The History of the Masonic Temple of Citrus
In 1910, the population in Inverness, Florida was a bustling 1,264 and it was a time of great prosperity and growth. The Masonic Lodge of Citrus No. 118 F. and A.M., spent $17,285 on the costliest building in the county at that time. Under the guidance of the Worshipful Master of the lodge, Clerk of the Circuit Court and proprietor of the Chronicle Newspaper, prominent Jacksonville architect Wilber B. Tally designed a beautiful building for the Mason’s. It was a 3-storied, commercial style, classic revival structure, with two storefronts on the bottom floor, five offices on the second floor and the lodge room occupying the entire third floor. The exterior was constructed of red and buff brick, with a metal embossed cornice and Masonic nameplate. The arched main entryway, lintels, keystones and Doric capitals were formed in creamy white concrete. Both of the storefronts on the first floor had a series of glass transoms that ran the length of each side and readily reflected the changes happening in the downtown area.
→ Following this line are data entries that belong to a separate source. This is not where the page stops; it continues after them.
(* ===== verification/Logic.v ===== *)
(** * Logic: what a property of every step of a run needs to be checked of.

    A property of programs that holds of the monad's operations, of a step of the
    world, of a change to the run's state that keeps what the run is known by, and of
    the events sent, holds of every function of the run: [RunLogic] lists the cases
    for the functions that start or end no call and no turn, [ToolLogic] adds the
    tool events, [RetryLogic] the retries and [TurnLogic] the turns. A theorem about a whole run gives an
    instance of these rather than going through the functions again. *)

From S2P Require Export Loop.

(** The run an event names, and the item of an item_end. *)
Definition eventRun (ev : event) : string :=
  match ev with
  | EvRunStart e => rs_RunID e | EvTurnStart e => ts_RunID e | EvModelRetry e => mr_RunID e
  | EvModelBlocked e => mb_RunID e | EvItemStart e => is_RunID e | EvItemUpdate e => iu_RunID e
  | EvItemEnd e => ie_RunID e | EvResponseEnd e => re_RunID e | EvToolStart e => tst_RunID e
  | EvToolDispatch e => tdi_RunID e | EvToolUpdate e => tu_RunID e | EvToolEnd e => te_RunID e
  | EvTurnEnd e => tn_RunID e | EvRunEnd e => re_ID e | EvNotesHeld e => nh_RunID e
  | EvQueued e => qd_RunID e | EvQuarantineAdded _ => ""
  end.

Definition endedItem (ev : event) : option item := match ev with EvItemEnd e => Some (ie_Item e) | _ => None end.
Definition endedItems (l : list event) : Items := omap endedItem l.

(** An event a run sends between its run_start and its run_end. *)
Definition inner (id : string) (ev : event) : Prop :=
  eventRun ev = id /\
  match ev with EvRunStart _ | EvRunEnd _ | EvQueued _ | EvQuarantineAdded _ => False | _ => True end.

(** The kinds of events a property may have to tell apart. *)
Inductive eventKind := KTurnStart | KModelRetry | KToolStart | KToolEnd | KItemEnd | KOther.
#[export] Instance eventKind_eq_dec : EqDecision eventKind.
Proof. solve_decision. Defined.
Definition kindOf (ev : event) : eventKind :=
  match ev with
  | EvTurnStart _ => KTurnStart | EvModelRetry _ => KModelRetry | EvToolStart _ => KToolStart | EvToolEnd _ => KToolEnd | EvItemEnd _ => KItemEnd
  | _ => KOther
  end.

(** An event of the run, of kind [k], whatever its state. *)
Definition sends (k : eventKind) (f : runner -> event) : Prop := forall r, inner (runID r) (f r) /\ kindOf (f r) = k.

(** A change to the run's state that keeps its ID, its transcript, its items and its
    turn. *)
Definition frames (f : runner -> runner) : Prop :=
  forall r, runID (f r) = runID r /\ transcript (f r) = transcript r /\ added (f r) = added r /\ turn (f r) = turn r.

(** An item_end of the run for the item [i]. *)
Definition endsItem (i : item) (f : runner -> ItemEnd) : Prop := forall r, ie_RunID (f r) = runID r /\ ie_Item (f r) = i.

(** ** What a run asks of the world

    [asked f]: [f] is one of the functions of the environment a run calls: the queues,
    the context, a hook of the configuration, a step of the model's stream or of the
    executor, or what it does itself to what it shares, a new address. *)
Inductive occurs {W : Type} : wire W -> (shared W -> shared W) -> Prop :=
| occurs_here adv x rest : occurs (WNext adv x rest) adv
| occurs_later adv x rest h f : occurs (rest h) f -> occurs (WNext adv x rest) f.

Inductive executes {W : Type} : exec W -> (shared W -> shared W) -> Prop :=
| executes_start adv j rest : executes (XStart adv j rest) adv
| executes_event adv j ev rest : executes (XEvent adv j ev rest) adv
| executes_started adv j rest h st f : executes (rest h st) f -> executes (XStart adv j rest) f
| executes_later adv j ev rest h b f : executes (rest h b) f -> executes (XEvent adv j ev rest) f.

Inductive asked {W : Type} (env : Env W) : forall A, (shared W -> A * shared W) -> Prop :=
| A_fresh : asked env ptr (fun h => (next h, h <| next ::= Pos.succ |>))
| A_next n : asked env unit (fun h => (tt, h <| next := n |>))
| A_shares : asked env (shared W) (fun h => (h, h))
| A_ctxErr : asked env _ (ctxErr env)
| A_timer d : asked env _ (timer env d)
| A_NewID prefix : asked env _ (NewID env prefix)
| A_steer q : steer env = Some q -> asked env _ q
| A_followUp q : followUp env = Some q -> asked env _ q
| A_last q : last_ env = Some q -> asked env _ q
| A_closing q : closing env = Some q -> asked env _ q
| A_wire req h f : occurs (Events env req h) f -> asked env _ (fun h => (tt, f h))
| A_exec jobs h f : executes (Execute env jobs h) f -> asked env _ (fun h => (tt, f h))
| A_tools : asked env _ (ResolveTools (cfg env))
| A_BeforeTurn f i : cf_BeforeTurn (cfg env) = Some f -> asked env _ (fun h => f h i)
| A_BeforeModelCall f req : cf_BeforeModelCall (cfg env) = Some f ->
    asked env _ (fun h => let '(err, edited, h) := f h req in ((err, edited), h))
| A_OutputGuard f i : cf_OutputGuard (cfg env) = Some f -> asked env _ (fun h => f h i)
| A_Transform f i : cf_Transform (cfg env) = Some f -> asked env _ (fun h => f h i)
| A_Revise f n req err : Revise (cf_Retry (cfg env)) = Some f ->
    asked env _ (fun h => let '(out, edited, h) := f h n req err in ((out, edited), h))
| A_BeforeToolCall f i : cf_BeforeToolCall (cfg env) = Some f -> asked env _ (fun h => f h i)
| A_AfterToolCall f i : cf_AfterToolCall (cfg env) = Some f -> asked env _ (fun h => f h i)
| A_ShouldStop f i : cf_ShouldStopAfterTurn (cfg env) = Some f -> asked env _ (fun h => f h i).
Arguments asked {W env A} f.

Ltac asks :=
  first [ assumption | exact (A_fresh _) | exact (A_next _ _) | exact (A_shares _) | exact (A_ctxErr _) | exact (A_timer _ _)
        | exact (A_NewID _ _) | exact (A_tools _)
        | eapply A_steer; eassumption | eapply A_followUp; eassumption | eapply A_last; eassumption
        | eapply A_closing; eassumption | eapply A_BeforeTurn; eassumption | eapply A_BeforeModelCall; eassumption
        | eapply A_OutputGuard; eassumption | eapply A_Transform; eassumption | eapply A_Revise; eassumption
        | eapply A_BeforeToolCall; eassumption | eapply A_AfterToolCall; eassumption | eapply A_ShouldStop; eassumption ].

(** [obeys P m]: the program [m] has the property [P]. *)
Definition obeys {W A : Type} (P : forall A, M W A -> Prop) (m : M W A) : Prop := P A m.

Class RunLogic `{Externals} {W : Type} {env : Env W} (P : forall A, M W A -> Prop) := {
  L_ret : forall A (a : A), obeys P (ret a);
  L_fail : forall A e, obeys P (fail (A := A) e);
  L_bind : forall A B (m : M W A) (k : A -> M W B), obeys P m -> (forall a, obeys P (k a)) -> obeys P (bind m k);
  L_try : forall A (m : M W A), obeys P m -> obeys P (try m);
  L_errOf : forall m : M W unit, obeys P m -> obeys P (errOf m);
  L_get : obeys P get;
  L_orPanic : forall A (a : option A), obeys P (orPanic a);
  L_raise : forall e, obeys P (raise e);
  L_ask : forall A (f : shared W -> A * shared W), asked f -> obeys P (ask f);
  L_call : forall A (f : shared W -> (A + error) * shared W), asked f -> obeys P (call f);
  L_modify : forall f, frames f -> obeys P (modify f);
  L_emit : forall f, sends KOther f -> obeys P (emit f);
  L_appendItem : forall i g f, frames g -> endsItem i f -> obeys P (appendItem i g f);
  L_flushNotes : obeys P flushNotes;
}.

Class ToolLogic `{RunLogic} := {
  L_toolStart : forall f, sends KToolStart f -> obeys P (emit f);
  L_toolEnd : forall f, sends KToolEnd f -> obeys P (emit f);
}.
Arguments ToolLogic {_ _ _} P {_}.

Class RetryLogic `{RunLogic} := L_modelRetry : forall f, sends KModelRetry f -> obeys P (emit f).
Arguments RetryLogic {_ _ _} P {_}.

(** Case analysis along a program. *)
Create HintDb walk.
Ltac sent := intros ?; split; [split; [reflexivity|exact I]|reflexivity].
Ltac walk_step :=
  match goal with
  | |- obeys _ (bind _ _) => apply L_bind; [|intros ?]
  | |- obeys _ (try _) => apply L_try
  | |- obeys _ (errOf _) => apply L_errOf
  | |- obeys _ (ret _) => apply L_ret
  | |- obeys _ (fail _) => apply L_fail
  | |- obeys _ get => apply L_get
  | |- obeys _ (orPanic _) => apply L_orPanic
  | |- obeys _ (raise _) => apply L_raise
  | |- obeys _ (ask _) => apply L_ask; asks
  | |- obeys _ (move _) => apply L_ask; asks
  | |- obeys _ shares => apply L_ask; asks
  | |- obeys _ fresh => apply L_ask; asks
  | |- obeys _ ctxDone => apply L_ask; asks
  | |- obeys _ (call _) => apply L_call; asks
  | |- obeys _ flushNotes => apply L_flushNotes
  | |- obeys _ (modify _) => apply L_modify; intros ?; split_and!; reflexivity
  | |- obeys _ (emit _) => apply L_emit; sent
  | |- obeys _ (emit _) => apply L_toolStart; sent
  | |- obeys _ (emit _) => apply L_toolEnd; sent
  | |- obeys _ (appendItem _ _ _) => apply L_appendItem; [intros ?; split_and!; reflexivity|intros ?; split; reflexivity]
  | |- obeys _ (match ?x with _ => _ end) => destruct x eqn:?
  | _ => solve [eauto with walk]
  end.
Ltac walk := intros; repeat walk_step.

(** [keeps R] as a property of programs. *)
Definition keeping {W : Type} (R : St W -> St W -> Prop) (A : Type) (m : M W A) : Prop := keeps R m.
On the day the cornerstone was laid, crowds of over 2000 from all over the state were on hand to celebrate the temple’s dedication. All around, umbrellas dotted the scene and made small islands of shade under the bright, sunny day. Women wore high-collared starched blouses, full skirts, and wide-brimmed straw hats, while the men were dressed in their Sunday best. Sprinkled throughout the crowd, little girls in white frothy petticoats with enormous bows in their hair stood in sharp contrast to the little boys decked out in dark jackets with peter pan collars and knickers. African American’s stood across the street from the crowd and watched the event unfold. After many grand speeches on the Masonic order, the entire crowd proceeded to the picnic grounds where they feasted on an extraordinary dinner of barbecued meats, fried fish, Chicken Pileau, ham, pickles, loaves of fresh baked breads, pies, cakes of every flavor, fruit, barrels of iced water and jugs of steaming coffee. The town cornet band played “Dixie” and other tunes entertaining everyone as they ate.
The Masonic Temple of Citrus No. 118 F, & A. M. was ready for occupancy one year after the cornerstone celebration in 1911. It quickly became the preeminent office location for local doctors, lawyers, shop keepers, and was the Inverness City Hall in the 1920s.
It remained a successful office building and Masonic temple until 1963 when it was sold to a private owner. In the 80’s a fire occurred that burned a hole in the roof and water quickly seeped in causing damage to the third floor ceiling. The pigeons moved in and the tenants moved out as the Masonic begin to slowly decay. A few caring owners and tenants (the Citrus County Commission occupied the building from 1993 until 2003) throughout the years made their mark by upgrading and modernizing areas of the building. It barely missed the wrecking ball when U. S. Highways 41/44 was redesigned to wrap behind the building instead of through it.
Finally in 2006, Drywell Group, LLC purchased the Masonic Temple and rechristened it the “Masonic Business Center”. From 2007 until 2009 an extensive renovation occurred where all the systems were inspected and upgraded. Wood floors were refinished, period furniture, lighting, art, and paint colors were researched and added throughout the building. The exterior was extensively painted, repaired and the brick re-pointed. A “historic photo gallery” of the building was added along the first floor hall and exhibit cases on the first and second floor.
Multimedia capable, the Masonic Ballroom on the 3rd floor of the building is 1,100sq ft. It has variable lighting, surround sound, disco ball, HD projector, remote screen, wireless mics, capable of seating 145 theater style and 100 for dinner seating without a dance floor. Rental includes catering room use (with it's own bathroom). Now, the “Masonic Business Center” is revitalized and ready to be the preeminent business address in historic downtown Inverness again.